Updated for modern CSS:
If you're working in one dimension, as with a phone view (where everything is basically vertical) or a navigation bar (where everything is basically horizontal), use the Flexible Box module.
Set your container to display: flex; and flex-flow: row; or column; depending on which way you're headed.
Justify-content:space-around; will space the child items evenly with roughly the same amount of space around the first and last item as there is between each two. If you want the first and last items flush against the container, use justify-content:space-between; instead.
Align-items: flex-start; will give you a left-hand margin if you're flowing down a column. If you're flowing across a row, you'll get your items lined up on a top margin. Align-items: center; will center your column or your row. Align-items: flex-end; will line up a column on the right, which is what you want if you're writing in an RTL language like Hebrew or Arabic, or sit all your row items on a bottom line.
If you're making a horizontal menu of text items, you might want to try align-items:baseline; and get all that type lined up on the actual baseline of the typeface you're using.
What if you're working in two dimensions?
Then use CSS-Grid!
Rachel Andrew, the editor of Smashing Magazine, and Jen Simmons, now at Apple and formerly a developer advocate at Mozilla, have together and separately published a ton of resources (and then I gave several WordCamp talks on what I learned from them.)
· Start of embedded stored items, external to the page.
Lemma register_plic_ok k dat l ws m L R d :
  boot_inv k l ws m L (R + 88 + (sizeof_Device + 56) + register_cost (Z.of_nat (length (devices k))) sizeof_PlicData) -> 0 <= R ->
  Z.of_nat (length (devices k)) < 2 ^ 32 -> range_ok (p_base_pa d) (p_len d) ->
  m + Z.max (pages (p_len d)) 1 <= KMMAP_COUNT -> 2 * pages (p_len d) <= Z.of_nat (length l) ->
  exists k' dat' l' ws' L' e, register_plic_device fuel d (st k dat) = Ret tt (st (set_plic_device (Some e) k') dat') /\
    boot_inv k' l' ws' (m + pages (p_len d)) L' R /\
    (length l <= length l' + 2 * Z.to_nat (pages (p_len d)))%nat /\ devices k' = devices k ++ [e] /\
    registered ws' dat' (lit "plic") (PlicBlob d) sizeof_PlicData (p_base_pa d) (p_len d) e /\
    device_id e = global_device_id k /\ global_device_id k' = u64 (global_device_id k + 1) /\
    extends k ws dat ws' dat' /\ same_rest k k'.
Proof.
  intros Hb HR Hn Hr Hm Hl.
  destruct (register_device_ok k dat N P l ws m L (R + 88 + (sizeof_Device + 56)) (lit "plic") (PlicBlob d) sizeof_PlicData Hb)
    as (p & k1 & L1 & E1 & Hb1 & Hd1 & Hfresh & Hg1 & Hk1); [unfold sizeof_Device; lia|done|done|].
  destruct (boot_inv_kmalloc k1 l ws m L1 (R + 88) sizeof_Device) as (q & h & Eq & Hb2); [done|lia|done|].
  set (k2 := set_kheap h k1) in *.
  destruct (add_mmio_range_ok k2 l ws m _ R (devices k) _ (p_base_pa d) (p_len d) Hb2 HR Hd1 Hr Hm Hl)
    as (va & k3 & l' & ws' & L' & E3 & Hb3 & Hll & Hws & _ & Hmap & _ & Hd3 & Hg3 & Hk3).
  set (e := with_range _ _) in Hd3. exists k3, (<[p := Some (PlicBlob d)]> dat), l', ws', L', e.
  assert (devices k3 !! Z.to_nat (Z.of_nat (length (devices k))) = Some e) as Hslot.
  { by rewrite Hd3, Nat2Z.id, lookup_app_r, Nat.sub_diag by done. }
  split.
  - unfold register_plic_device. mrun E1. mrun (kern_ret _ _ (<[p := Some (PlicBlob d)]> dat) N P _ _ Eq).
    mrun (kern_ret _ _ (<[p := Some (PlicBlob d)]> dat) N P _ _ E3).
    mrun (kern_ret _ _ (<[p := Some (PlicBlob d)]> dat) N P _ _ (eq_refl : deref (Some q) k3 = Ret q k3)).
    mrun (kern_ret _ _ (<[p := Some (PlicBlob d)]> dat) N P _ _
      (eq_refl : get (fun k' => devices k' !! Z.to_nat (Z.of_nat (length (devices k)))) k3 = _)).
    rewrite Hslot. by apply kern_ret.
  - split_and!; [exact Hb3|done|exact Hd3| |done| | |].
    + split_and!; [done|done|by rewrite fn_lookup_insert|]. by exists va.
    + rewrite Hg3. exact Hg1.
    + split; [done|]. intros e' He. rewrite fn_lookup_insert_ne; [done|]. intros ->. by apply (Hfresh e').
    + transitivity k2; [|done]. etransitivity; [exact Hk1|]. unfold same_rest. by destruct k1.
Qed.
(* ===== verification/FsServ.v ===== *)
(** fs/serv.c: the file server's open-file table and its requests.

    The server's own state is [fs]; the page at [o_ff] of a table entry is
    shared with the client that has the file open.  [shares] counts the
    mappings other processes have of such a page, so that [pageref] of it, when
    the server maps it, is one more; a client that closes its descriptor takes
    one away ([client_unmap]).  [sent] records the replies, latest last;
    a reply with a page adds a mapping.

    The argument page of a request is given by the fields the handlers read. *)
From S2P Require Import Prelude Mem Mmu Proc FsBlock FsFile.

Definition MAXOPEN : Z := 1024.
Definition FILEVA : Z := 0x60000000.
Definition REQVA : Z := 0x0ffff000.
Definition O_CREAT : Z := 0x0100.
Definition O_TRUNC : Z := 0x0200.
(** The device number of files, ['f']. *)
Definition DEV_FILE : Z := 102.

Record Open := MkOpen { o_file : Z; o_fileid : Z; o_mode : Z; o_ff : Z }.

(** [ipc_send(whom, val, srcva, perm)] *)
Record reply := Reply { to_env : Z; value : Z; page : Z; perm : Z }.

Record serv := Serv {
  sv_fs : fs;
  opentab : Z -> Open;
  shares : Z -> Z;
  sent : list reply
}.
I can't tell you how happy I have been to ditch floats, in this old answer from nearly eight years ago, to the dustbin of history, except when I need to wrap type around a shape. But that's a topic for another day ...
--------------Answer from 2013---------
My preferred method, most of the time, is to put all the elements I want next to each other into a container and then float everything left. So I'm going to add a container class (I'm not a big fan of IDs - they're very limiting) to your styles and make a few edits:
.container {
float: left;
width: 800px;
}
#wrap {
float: left;
width:550px;
background-color:#fff;
margin:0 auto;
padding:0;
border-right:1px solid #ccc;
border-left:1px solid #ccc;
}
#container {
width: 500px;
margin:0 auto;
padding: 25px;
font-size:.85em;
background-color: #fff;
}
.xyz {
float: left;
margin: 0 0 0 20px;
width: 200px;
}
This code will give you the .wrap div on the left and the .xyz class on the right, with a 20px margin between them, inside the .container class.
Not sure what you want to do with your #container ID, based on your assertion that you wanted to position .xyz next to .wrap.
If you'd really like to position #container in the same row with the other elements, float it left, too:
.container {
float: left;
overflow: auto;
width: 1330px;
}
#container {
float: left;
width: 500px;
margin:0 0 0 20px;
padding: 25px;
font-size:.85em;
background-color: #fff;
}
.xyz {
float: left;
margin: 0 0 0 20px;
width: 200px;
}
The container ID and the xyz class now each have a left margin of 20px, and the big container, the class, is wider than the sum of all the divs.
This is a method that's worked over and over for me building static sites and WordPress child themes (mostly based on the Genesis framework) since I started writing proper markup in 2007.